What are ODS substitutes?

ODS are gradually being phased out from all applications except for a few specific areas considered essential. The following are the main substitutes for CFCs and HCFCs which are presently used in large quantities in almost all applications:

• Hydrofluorocarbons (HFCs): HFC-134a (R-134a), HFC-152a (R -152a), HFC-32 (R-32) and the R -410 A, R 404 A, R 407 C and R-507 (mixtures of HFCs) are the most popular HFCs. Most HFCs are also potent greenhouse gases.
• Natural Refrigerant
  • Hydrocarbons (HCs): R-290 (propane), n-pentane and R-600a (Isobutane) are the most popular ODS substitutes. However, HCs are flammable substances.
  • Ammonia (NH3): Widely used in refrigeration and is being introduced for air conditioning chillers.
  • Carbon dioxide (CO₂): Industrial and commercial refrigeration
• Unsaturated HFCs:also known as hydrofluoroolefins (HFOs), which have much lower GWPs than HFCs. The most popular HFOs are: HFC-1234yf (used in refrigeration and air conditioning) and HFC-1234ze (used in foam blowing).

How are ODS released into the stratosphere?

ODS are released to the atmosphere in a variety of ways, including through;

• Venting and purging during servicing of refrigeration and air-conditioning systems
• Use of methyl bromide for quarantine and pre-shipment applications
• Disposal of ODS-containing products and equipment such as foams and refrigerators without prior recovery of the ODS
• Leaks in equipment and products that contain ODS.

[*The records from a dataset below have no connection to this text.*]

(* ===== verification/HttpReq.v ===== *)
(** * HTTP requests (crates/firmware/src/httpd.rs)

    How the server cuts the bytes of a connection into requests: header lookup,
    request line, the loop over the requests in the buffer, what is answered
    without looking at the path. *)
From S2P Require Import Prelude Text.

Definition RX_BUF : nat := 640.
Definition BODY_MAX : Z := 128.

(** ** Bytes *)

Fixpoint take_while (p : Z -> bool) (l : list Z) : list Z :=
  match l with x :: l => if p x then x :: take_while p l else [] | [] => [] end.
Fixpoint drop_while (p : Z -> bool) (l : list Z) : list Z :=
  match l with x :: r => if p x then drop_while p r else l | [] => [] end.

Definition to_ascii_lowercase (b : Z) : Z := if (65 <=? b) && (b <=? 90) then b + 32 else b.
Definition eq_ignore_ascii_case (a b : list Z) : bool := bytes_eqb (to_ascii_lowercase <$> a) (to_ascii_lowercase <$> b).

Definition is_ascii_whitespace (b : Z) : bool := (b =? 32) || (b =? 9) || (b =? 10) || (b =? 12) || (b =? 13).
Definition trim_ascii (l : list Z) : list Z :=
  reverse (drop_while is_ascii_whitespace (reverse (drop_while is_ascii_whitespace l))).

(** ** The header *)

Definition CRLF2 : list Z := [13; 10; 13; 10].
(* ===== verification/WsSession.v ===== *)
(** * The WebSocket session of the web server (crates/firmware/src/httpd.rs)

    Commands, firmware upload in binary frames, close and ping, the reply buffer
    that is flushed after each read. *)
From S2P Require Import Prelude Text Bytes Crc TimeMath RegMap ConfigStore StorageCfg UdpCfg WebJson History Channels.
From S2P Require Import System Ws WsFrames FwUpg W25q NorSpec FwSession StMonad Storage HttpReq Web.

Definition ws_extract_key (hdr : list Z) : option (list Z) :=
  v ← hdr_find hdr (bs "Sec-WebSocket-Key:");
  if (length v <? 24)%nat then None else Some (take 24 v).

(** The reply buffer holds 768 bytes; header and payload are appended one after
    the other, each only if it fits.  [usize] has 32 bits. *)
Definition ws_queue_frame (opcode : Z) (payload out : list Z) : list Z :=
  let '(hdr, hl) := ws_frame_hdr 32 (replicate 10 0) opcode (Z.of_nat (length payload)) in
  extend 768 payload (extend 768 (take hl hdr) out).

(** [None]: the frame does not fit in the scratch buffer of 800 bytes. *)
Definition ws_frame_buf (payload : list Z) : option (list Z) :=
  let '(hdr, hl) := ws_frame_hdr 32 (replicate 10 0) 1 (Z.of_nat (length payload)) in
  if (hl + length payload <=? 800)%nat then Some (take hl hdr ++ payload) else None.

(** What a session works on: the device, the CRC of the upload, the reply buffer,
    whether the session goes on. *)
Record WsS (F : Type) := mkWsS { ws_web : Web F; fw_crc : Z; ws_out : list Z; alive : bool }.
Arguments mkWsS {F} _ _ _ _.
Arguments ws_web {F} _.
Arguments fw_crc {F} _.
Arguments ws_out {F} _.
Arguments alive {F} _.

Section Session.
Context {F : Type} `{!Flash F}.
Abbreviation T := (M (WsS F)).

Definition on_web {A} (m : M (Web F) A) : T A := fun s =>
  match m (ws_web s) with
  | Some (a, w) => Some (a, mkWsS w (fw_crc s) (ws_out s) (alive s))
  | None => None
  end.
Definition queue_frame (opcode : Z) (payload : list Z) : T unit :=
  modify (fun s => mkWsS (ws_web s) (fw_crc s) (ws_queue_frame opcode payload (ws_out s)) (alive s)).
Definition set_crc (v : Z) : T unit := modify (fun s => mkWsS (ws_web s) v (ws_out s) (alive s)).
Definition stop : T unit := modify (fun s => mkWsS (ws_web s) (fw_crc s) (ws_out s) false).

(** An operation of the upgrade session. *)
Definition on_fw {A} (f : FwW F -> option (A * FwW F)) : T A := on_web (fun w =>
  match f (w_fw w) with Some (a, u) => Some (a, set_fw u w) | None => None end).
Definition fw_reads {A} (f : FwW F -> A) : T A := reads (fun s => f (w_fw (ws_web s))).

Definition fw_abort : T unit := on_fw (fun u => Some (tt, abort u)).

Definition OK_TXT : list Z := js "{'ok':true}".
Definition NO_TXT : list Z := js "{'ok':false}".
Definition err_txt (e : list Z) : list Z := js "{'ok':false,'err':'" ++ e ++ js "'}".

(** The answer of [fw_end]. *)
Definition ws_fw_end : T (list Z) :=
  got ← fw_reads received;
  if got =? 0 then fw_abort ;; mret (err_txt (bs "no data")) else
  tot ← fw_reads total;
  if negb (got =? tot) then fw_abort ;; mret (err_txt (bs "size mismatch")) else
  crc ← reads fw_crc;
  ok ← on_fw (finish (Some crc));
  if negb ok then set_crc 0 ;; mret (err_txt (bs "crc mismatch")) else
  set_crc 0 ;;
  p ← on_fw (fun u => let '(p, nor) := boot_set_pending true (FNOR u) in Some (p, mkFwW (FW u) (FW_DBG u) nor));
  if negb p then mret (err_txt (bs "boot_request")) else mret OK_TXT.

Definition fw_start_reply (rc : Z) : list Z :=
  if rc =? 0 then OK_TXT
  else if rc =? -2 then err_txt (bs "keyhash mismatch")
  else if rc =? -3 then err_txt (bs "already in progress")
  else err_txt (bs "erase/init").

Definition ws_fw_start (payload : list Z) : T unit :=
  size ← on_web (lift (json_get_i32 payload (bs "size")));
  let size := default 0 size in
  if size <=? 0 then queue_frame 1 (err_txt (bs "bad size")) else
  b64 ← on_web (lift (json_get_str payload (bs "keyhash")));
  match b64 with
  | None =>
      rc ← on_fw (fun u => Some (start (as_u32 size) None u)); queue_frame 1 (fw_start_reply rc)
  | Some b64 =>
      d ← on_web (lift (b64_decode b64 (replicate 32 0)));
      match d with
      | (Some n, kh) =>
          if (n =? 32)%nat then rc ← on_fw (fun u => Some (start (as_u32 size) (Some kh) u)); queue_frame 1 (fw_start_reply rc)
          else queue_frame 1 (err_txt (bs "keyhash mismatch"))
      | (None, _) => queue_frame 1 (err_txt (bs "keyhash mismatch"))
      end
  end.

Definition ok_txt (ok : bool) : list Z := if ok then OK_TXT else NO_TXT.

Definition ws_handle_cmd (payload : list Z) : T unit :=
  cmd ← on_web (lift (json_get_str payload (bs "cmd")));
  let cmd := default [] cmd in
  if bytes_eqb cmd (bs "do") then
    ok ← on_web (web_do payload);
    if ok : bool then
      b ← reads (fun s => build_io_json (w_regs (ws_web s)) (w_sys (ws_web s))); queue_frame 1 b
    else queue_frame 1 (err_txt (bs "bad index"))
  else if bytes_eqb cmd (bs "reg") then
    a ← on_web (lift (json_get_i32 payload (bs "addr"))); v ← on_web (lift (json_get_i32 payload (bs "value")));
    match a, v with
    | Some a, Some v => ok ← on_web (web_cmd_reg a v); queue_frame 1 (ok_txt ok)
    | _, _ => queue_frame 1 NO_TXT
    end
  else if bytes_eqb cmd (bs "time") then
    ts ← on_web (lift (json_get_i32 payload (bs "ts")));
    match ts with
    | Some ts => ok ← on_web (web_set_time ts); queue_frame 1 (ok_txt ok)
    | None => queue_frame 1 NO_TXT
    end
  else if bytes_eqb cmd (bs "cfg") then
    e ← on_web (web_cmd_cfg payload); queue_frame 1 (match e with None => OK_TXT | Some e => err_body e end)
  else if bytes_eqb cmd (bs "save") then on_web (on_sys holding_save) ;; queue_frame 1 OK_TXT
  else if bytes_eqb cmd (bs "factory_reset") then
    on_web (on_sys config_erase_all) ;; queue_frame 1 OK_TXT ;; on_web (on_sys (set_reboot_status true))
  else if bytes_eqb cmd (bs "fw_start") then ws_fw_start payload
  else if bytes_eqb cmd (bs "fw_end") then
    act ← fw_reads active;
    if negb act then queue_frame 1 (err_txt (bs "not in progress")) else
    r ← ws_fw_end;
    (if bytes_eqb r OK_TXT then on_web (on_sys history_sync) ;; on_web (on_sys (set_reboot_status true)) else mret tt) ;;
    queue_frame 1 r
  else queue_frame 1 (err_txt (bs "unknown cmd")).

(** A binary frame: firmware data, dropped unless an upload runs. *)
Definition ws_binary (data : list Z) : T unit :=
  act ← fw_reads active;
  if act : bool then
    ok ← on_fw (write data);
    if ok : bool then s ← reads fw_crc; set_crc (fw_crc16_ccitt s data) else mret tt
  else mret tt.

Definition ws_frame (p : WsParser) (ev : FeedEvent) : T unit :=
  match ev with
  | Close => stop
  | Frame fin opcode payload_len =>
      if negb fin then queue_frame 8 [] ;; stop
      else if opcode =? 1 then ws_handle_cmd (take (Nat.min payload_len 255) (payload p))
      else if opcode =? 2 then ws_binary (take (Nat.min payload_len (length (payload p))) (payload p))
      else if opcode =? 8 then queue_frame 8 [] ;; stop
      else if opcode =? 9 then
        if (payload_len <=? length (payload p))%nat then queue_frame 10 (take payload_len (payload p)) else panic
      else if opcode =? 10 then mret tt
      else stop
  end.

Once released into the atmosphere, ODS are diluted into the ambient air. They can reach the stratosphere through air currents, thermodynamic effects and diffusion. 

What are the linkages between ozone depletion and global warming?

Most ODS are also powerful greenhouse gases, which means they contribute to climate change when released. Such gases trap the outgoing heat from the earth, causing the atmosphere to become warmer. The impacts of global climate change are extremely serious and may include a rise in sea level, intensified weather patterns, unpredictable effects on agriculture ecosystems and natural disasters.

Interaction between ozone depletion and climate change

Therefore, the global phase-out of ozone depleting substances such as hydrochlorofluorocarbons (HCFCs) and chlorofluorocarbons (CFCs) has also made a significant positive contribution to the fight against climate change.

On the other hand, the global phase-out has led to a large increase in the use of other types of gases, to replace ozone depleting substances in various applications. These fluorinated gases (‘F-gases’) do not damage the ozone layer, but do have a significant global warming effect. Therefore, in 2016, Parties to the Montreal Protocol agreed to add the most common type of F-gas, hydrofluorocarbons (HFCs), to the list of controlled substances.